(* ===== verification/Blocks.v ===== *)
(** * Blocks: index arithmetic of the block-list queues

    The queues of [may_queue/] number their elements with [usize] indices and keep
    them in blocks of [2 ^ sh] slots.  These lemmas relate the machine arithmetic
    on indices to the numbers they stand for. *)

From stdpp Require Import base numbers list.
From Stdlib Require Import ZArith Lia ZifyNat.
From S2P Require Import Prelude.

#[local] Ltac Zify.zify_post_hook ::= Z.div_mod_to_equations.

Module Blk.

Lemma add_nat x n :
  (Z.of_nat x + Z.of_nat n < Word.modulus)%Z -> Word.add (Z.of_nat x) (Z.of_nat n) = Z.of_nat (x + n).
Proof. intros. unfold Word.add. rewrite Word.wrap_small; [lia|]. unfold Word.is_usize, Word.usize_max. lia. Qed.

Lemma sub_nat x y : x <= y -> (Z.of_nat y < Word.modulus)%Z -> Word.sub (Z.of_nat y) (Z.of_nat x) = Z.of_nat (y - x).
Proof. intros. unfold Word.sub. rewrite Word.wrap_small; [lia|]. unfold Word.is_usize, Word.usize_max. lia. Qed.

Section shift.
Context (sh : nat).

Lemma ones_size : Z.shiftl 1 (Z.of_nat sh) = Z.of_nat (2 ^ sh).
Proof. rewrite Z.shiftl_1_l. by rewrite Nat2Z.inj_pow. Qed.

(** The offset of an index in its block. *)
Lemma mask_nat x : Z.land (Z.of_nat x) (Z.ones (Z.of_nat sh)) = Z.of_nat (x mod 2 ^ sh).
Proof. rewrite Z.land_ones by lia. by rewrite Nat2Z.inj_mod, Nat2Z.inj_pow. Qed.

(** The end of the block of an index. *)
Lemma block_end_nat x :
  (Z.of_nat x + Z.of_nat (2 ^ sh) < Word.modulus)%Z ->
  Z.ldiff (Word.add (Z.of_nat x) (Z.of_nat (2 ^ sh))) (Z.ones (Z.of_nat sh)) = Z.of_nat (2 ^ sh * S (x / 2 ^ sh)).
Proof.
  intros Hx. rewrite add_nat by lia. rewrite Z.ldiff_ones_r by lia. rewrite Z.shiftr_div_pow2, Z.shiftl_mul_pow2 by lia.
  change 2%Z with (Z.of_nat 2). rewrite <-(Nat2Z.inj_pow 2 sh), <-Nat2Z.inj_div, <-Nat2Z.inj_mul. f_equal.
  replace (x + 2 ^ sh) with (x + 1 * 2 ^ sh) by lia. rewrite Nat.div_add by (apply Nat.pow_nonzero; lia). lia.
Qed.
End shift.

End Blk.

━━━━━━━━━━━━━━━━

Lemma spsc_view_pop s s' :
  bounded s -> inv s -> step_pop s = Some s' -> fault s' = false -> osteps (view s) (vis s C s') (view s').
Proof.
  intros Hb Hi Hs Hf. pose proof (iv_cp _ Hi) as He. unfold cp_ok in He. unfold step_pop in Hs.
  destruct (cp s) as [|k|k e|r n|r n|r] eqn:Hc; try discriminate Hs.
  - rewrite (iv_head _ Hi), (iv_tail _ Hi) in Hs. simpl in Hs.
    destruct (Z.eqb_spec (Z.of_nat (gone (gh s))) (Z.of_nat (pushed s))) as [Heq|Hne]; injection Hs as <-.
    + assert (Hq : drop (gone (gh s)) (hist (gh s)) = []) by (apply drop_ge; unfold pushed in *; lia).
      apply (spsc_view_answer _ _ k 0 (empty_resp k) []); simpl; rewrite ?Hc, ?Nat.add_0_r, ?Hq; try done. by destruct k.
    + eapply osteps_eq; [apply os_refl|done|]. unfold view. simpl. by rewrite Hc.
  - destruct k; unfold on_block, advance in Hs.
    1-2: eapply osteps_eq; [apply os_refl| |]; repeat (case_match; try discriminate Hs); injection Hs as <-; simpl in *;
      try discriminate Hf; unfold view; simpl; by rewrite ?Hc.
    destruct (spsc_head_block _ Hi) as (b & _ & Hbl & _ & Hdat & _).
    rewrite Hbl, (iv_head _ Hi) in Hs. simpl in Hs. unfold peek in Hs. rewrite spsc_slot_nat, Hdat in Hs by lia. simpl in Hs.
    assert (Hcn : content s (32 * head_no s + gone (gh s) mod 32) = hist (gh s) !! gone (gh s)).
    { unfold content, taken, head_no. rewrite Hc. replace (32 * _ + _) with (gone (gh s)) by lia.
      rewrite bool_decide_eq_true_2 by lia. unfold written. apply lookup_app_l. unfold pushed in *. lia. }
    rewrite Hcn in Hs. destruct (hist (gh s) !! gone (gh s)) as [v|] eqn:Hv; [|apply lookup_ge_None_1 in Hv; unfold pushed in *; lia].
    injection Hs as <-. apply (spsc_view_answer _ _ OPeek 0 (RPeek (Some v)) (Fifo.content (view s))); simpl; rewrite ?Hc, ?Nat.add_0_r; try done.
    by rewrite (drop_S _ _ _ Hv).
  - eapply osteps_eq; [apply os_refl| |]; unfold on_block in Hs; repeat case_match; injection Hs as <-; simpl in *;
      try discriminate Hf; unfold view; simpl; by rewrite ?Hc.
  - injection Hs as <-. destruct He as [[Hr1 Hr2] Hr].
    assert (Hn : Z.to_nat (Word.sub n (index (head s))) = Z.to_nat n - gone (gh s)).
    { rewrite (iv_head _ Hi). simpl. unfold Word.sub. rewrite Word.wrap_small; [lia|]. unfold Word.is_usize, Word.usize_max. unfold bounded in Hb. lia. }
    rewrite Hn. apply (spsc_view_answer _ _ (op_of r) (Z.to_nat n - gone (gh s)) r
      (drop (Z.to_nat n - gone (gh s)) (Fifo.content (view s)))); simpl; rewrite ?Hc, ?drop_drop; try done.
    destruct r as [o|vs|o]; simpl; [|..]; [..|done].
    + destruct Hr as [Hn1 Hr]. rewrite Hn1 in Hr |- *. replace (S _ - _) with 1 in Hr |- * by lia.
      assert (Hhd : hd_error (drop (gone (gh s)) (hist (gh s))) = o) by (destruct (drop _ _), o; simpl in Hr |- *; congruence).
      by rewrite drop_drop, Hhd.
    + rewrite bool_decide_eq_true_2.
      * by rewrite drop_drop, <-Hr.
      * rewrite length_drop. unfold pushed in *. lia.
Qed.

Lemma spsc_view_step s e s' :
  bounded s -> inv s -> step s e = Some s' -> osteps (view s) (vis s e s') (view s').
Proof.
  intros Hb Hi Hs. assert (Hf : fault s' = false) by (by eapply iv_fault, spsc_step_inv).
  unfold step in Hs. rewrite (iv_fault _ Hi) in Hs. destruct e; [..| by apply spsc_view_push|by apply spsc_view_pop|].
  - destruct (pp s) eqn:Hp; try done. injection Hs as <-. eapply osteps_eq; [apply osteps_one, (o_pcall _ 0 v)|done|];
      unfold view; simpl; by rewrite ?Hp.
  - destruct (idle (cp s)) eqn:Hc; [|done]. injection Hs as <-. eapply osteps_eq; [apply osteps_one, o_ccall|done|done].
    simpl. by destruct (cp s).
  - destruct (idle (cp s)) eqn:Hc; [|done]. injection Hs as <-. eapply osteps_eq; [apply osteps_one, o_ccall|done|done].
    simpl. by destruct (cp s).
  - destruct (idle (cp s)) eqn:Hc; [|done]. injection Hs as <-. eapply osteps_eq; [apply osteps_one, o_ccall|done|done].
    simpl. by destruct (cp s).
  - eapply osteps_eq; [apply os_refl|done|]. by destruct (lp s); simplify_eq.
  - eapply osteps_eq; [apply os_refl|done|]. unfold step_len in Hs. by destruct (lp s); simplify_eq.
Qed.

━━━━━━━━━━━━━━━━

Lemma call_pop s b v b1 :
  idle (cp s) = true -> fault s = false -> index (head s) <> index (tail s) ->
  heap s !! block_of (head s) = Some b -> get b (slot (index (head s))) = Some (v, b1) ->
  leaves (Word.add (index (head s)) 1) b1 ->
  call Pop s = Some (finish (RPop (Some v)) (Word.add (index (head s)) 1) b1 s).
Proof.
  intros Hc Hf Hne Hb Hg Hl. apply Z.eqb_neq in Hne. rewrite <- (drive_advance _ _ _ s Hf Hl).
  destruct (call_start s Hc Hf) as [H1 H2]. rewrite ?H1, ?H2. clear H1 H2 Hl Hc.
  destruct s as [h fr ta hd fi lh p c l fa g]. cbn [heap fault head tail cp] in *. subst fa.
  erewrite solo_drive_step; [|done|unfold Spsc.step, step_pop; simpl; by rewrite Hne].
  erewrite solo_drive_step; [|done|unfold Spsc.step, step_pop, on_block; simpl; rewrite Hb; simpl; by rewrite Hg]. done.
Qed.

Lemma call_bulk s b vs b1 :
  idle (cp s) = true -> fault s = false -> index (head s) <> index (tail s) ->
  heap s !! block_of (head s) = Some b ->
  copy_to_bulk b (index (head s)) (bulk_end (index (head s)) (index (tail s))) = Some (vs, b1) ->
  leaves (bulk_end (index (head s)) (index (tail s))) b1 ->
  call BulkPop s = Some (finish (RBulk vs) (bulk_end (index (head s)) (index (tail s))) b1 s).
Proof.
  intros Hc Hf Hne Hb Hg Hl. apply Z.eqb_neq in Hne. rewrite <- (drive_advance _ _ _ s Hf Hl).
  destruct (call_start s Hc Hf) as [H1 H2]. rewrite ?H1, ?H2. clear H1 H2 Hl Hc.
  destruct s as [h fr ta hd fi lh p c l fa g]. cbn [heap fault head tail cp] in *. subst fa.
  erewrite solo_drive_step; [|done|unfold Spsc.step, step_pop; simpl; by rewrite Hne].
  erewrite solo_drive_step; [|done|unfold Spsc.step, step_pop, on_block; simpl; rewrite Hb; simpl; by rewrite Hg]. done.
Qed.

━━━━━━━━━━━━━━━━

Goal of the exercise: Write only the number of lines in the entries that contain the word "list".

Task output: 2